Nikki Hayes (born Eimear O' Keeffe on 7 May 1979) is a DJ who currently works for East Coast FM. She previously presented on Classic Hits and RTÉ 2fm and has also DJ'ed in numerous clubs across Ireland.

==RTÉ 2fm==
Hayes joined RTÉ 2fm from SPIN 1038 in November 2003. (Before SPIN 1038, she had her first stint with East Coast FM that followed a period with pirate radio.) She obtained a show of her own during the weekends. Then, when Rick O'Shea moved along to present the now defunct The Rick & Ruth Breakfast Show, Hayes replaced him and in doing so was given her own weekday show which was broadcast from Monday until Thursday from 20:00 until 22:00. In March 2007, she moved to a weekday show broadcast from 12:00 midday until 14:00. The All-Request Lunch show featured Hayes presenting all alone with listeners sending in requests by text, phone and the networking site, Bebo. In August 2007 it was reported that she had increased her listenership by 11,000. In December 2009 it was announced that Hayes was moving to a weekend slot as part of a schedule shake-up at the radio station. Mid August 2010, Hayes parted company with RTÉ after another major schedule shake up.

==SPIN 1038==
On 20 October 2010 it was announced that Hayes would start a new show in a weekday morning time-slot on SPIN 1038. Hayes took over SPIN @ Work from Shona Ryan. She began on 1 November 2010 after an eight-year departure from the station. Shortly after she joined, the show was renamed SPIN Hits which is linked with the afternoon show presented by Steve K. Speaking about her return, Hayes has said it was like "coming home". The show featured 10 SPIN Hits in a Row, listener phone calls and interaction with The Spinis. Hayes also used the social networking sites Facebook and Twitter to interact with listeners. Hayes was strongly linked with Dundrum Town Centre and broadcast from there regularly.
Hayes announced her departure from the show and presented her last 'Spin Hits' on 3 June 2016.

==Personal life==
Originally from Bray, Hayes now lives in Dublin and was married to soldier Frank Black but they have been separated for some time. She is interested in criminology, after studying law in college at the Letterkenny Institute of Technology (LYIT) in Ulster, and wishes to follow on studying it as a hobby.

Hayes gave birth to her daughter with Frank, named Farah, in December 2013. She returned to her morning slot on SPIN 1038 after a 6-month leave after her labour.

===Assault===
Hayes was publicly assaulted in a hotel in the Temple Bar district of Dublin in April 2008. After receiving a black eye she was grateful for the support of her boss John Clarke and fellow broadcaster Gerry Ryan but was not seen in public for some months following the attack.

===Health===
Hayes has suffered from stress and caught an infection which required her to stick to a diet of only protein. In February 2012, she revealed that, worried about her health, her boyfriend and family members have urged her to stop dieting but that she is happy and she has control of her weight.
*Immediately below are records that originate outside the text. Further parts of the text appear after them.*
(** * cursor-stats: usage aggregation and invoice parsing

    A shallow embedding of the usage engine of the extension
    (src/services/api.ts, src/services/team.ts, src/utils/currency.ts and
    the aggregation part of src/utils/updateStats.ts), of the session token
    of src/services/database.ts and of the log of src/utils/logger.ts, with
    the properties of its specification stated over the embedding, and
    further properties of the code after them.

    Conventions.
    - A JavaScript number is an IEEE binary64 value: Rocq's primitive
      [float], whose operations the kernel computes.
    - A JavaScript string is a [string] of bytes; the case mapping and the
      character classes are the ASCII ones.
    - An [async] function that may throw is a computation in the monad
      [Eff.M]: it threads the [World] (files, clock, remote endpoints, the
      trace of I/O events) and returns a value or the thrown error.
    - The extension is activated, and the answers of the remote service
      have the types the code declares for them. *)

From Stdlib Require Import ZArith NArith String Ascii List Bool Lia.
From Stdlib Require Import Floats Uint63 DecimalString.
From stdpp Require Import base option list gmap strings.
(** C4. The negotiation step on an authentication-request body: a body of
    fewer than four bytes is rejected with a message containing "too
    short" and nothing is consumed; the OK code authenticates; the
    cleartext code is rejected with a message containing "cleartext
    password", "not supported" and "security"; the MD5 code with one
    containing "MD5 password", "not supported" and "security"; any other
    code with one containing "unsupported authentication method" and the
    code in decimal. In each of these four bytes are consumed whatever
    follows the code, and on no body does the step consume more. *)
Theorem authentication_rejection
    (codes : AuthCodes) (code : Z) (rest short : list Z) :
  codes_ok codes →
  is_int32 code →
  unknown_code codes code →
  (length short < 4)%nat →
  rejects (handleAuthenticationRequest codes short) ["too short"] 0 ∧
  handleAuthenticationRequest codes (WriteInt32 (AuthOk codes) ++ rest) =
    (Authenticated, mkReader (WriteInt32 (AuthOk codes) ++ rest) 4) ∧
  rejects (handleAuthenticationRequest codes
             (WriteInt32 (AuthCleartextPassword codes) ++ rest))
    ["cleartext password"; "not supported"; "security"] 4 ∧
  rejects (handleAuthenticationRequest codes
             (WriteInt32 (AuthMD5Password codes) ++ rest))
    ["MD5 password"; "not supported"; "security"] 4 ∧
  rejects (handleAuthenticationRequest codes (WriteInt32 code ++ rest))
    ["unsupported authentication method"; itoa code] 4 ∧
  (∀ body, (pos (handleAuthenticationRequest codes body).2 <= 4)%nat).
Proof.
  intros ((Hok & Hclear & Hmd5) & Hd1 & Hd2 & Hd3) Hcode (Hu1 & Hu2 & Hu3) Hshort.
  split; [| split; [| split; [| split; [| split]]]].
  - unfold handleAuthenticationRequest.
    case_match eqn:Hlen; [| apply Z.ltb_ge in Hlen; lia].
    eexists. repeat split. repeat constructor.
  - rewrite handle_encoded by assumption. now rewrite Z.eqb_refl.
  - rewrite handle_encoded by assumption. cbn zeta.
    rewrite (proj2 (Z.eqb_neq _ _)) by congruence. rewrite Z.eqb_refl.
    eexists. repeat split. repeat constructor.
  - rewrite handle_encoded by assumption. cbn zeta.
    rewrite !(proj2 (Z.eqb_neq _ _)) by congruence. rewrite Z.eqb_refl.
    eexists. repeat split. repeat constructor.
  - rewrite handle_encoded by assumption. cbn zeta.
    rewrite !(proj2 (Z.eqb_neq _ _)) by congruence.
    eexists. split; [reflexivity |]. split; [reflexivity |].
    constructor; [apply Contains_append_r; reflexivity |].
    constructor; [| constructor].
    apply Contains_append_l, Contains_prefix, prefix_refl.
  - apply handle_consumes_at_most_4.
Qed.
On Ireland AM, Hayes publicly admitted a battle with depression and that she had attempted to take her own life. She was diagnosed with anorexia nervosa at the age of fifteen, and was diagnosed with borderline personality disorder in 2015.
in 2023 she announced that she was going into rehab for addiction treatment in Tiglin.

===Criminal Charges===
In May 2023, she faced charges of money laundering.

As of October 2024 she was not convicted and spared jail time, she was discharged completely from the indictment due to mental illness at that time of the money laundering where Gardai cited her as genuinely vulnerable and taken advantage of.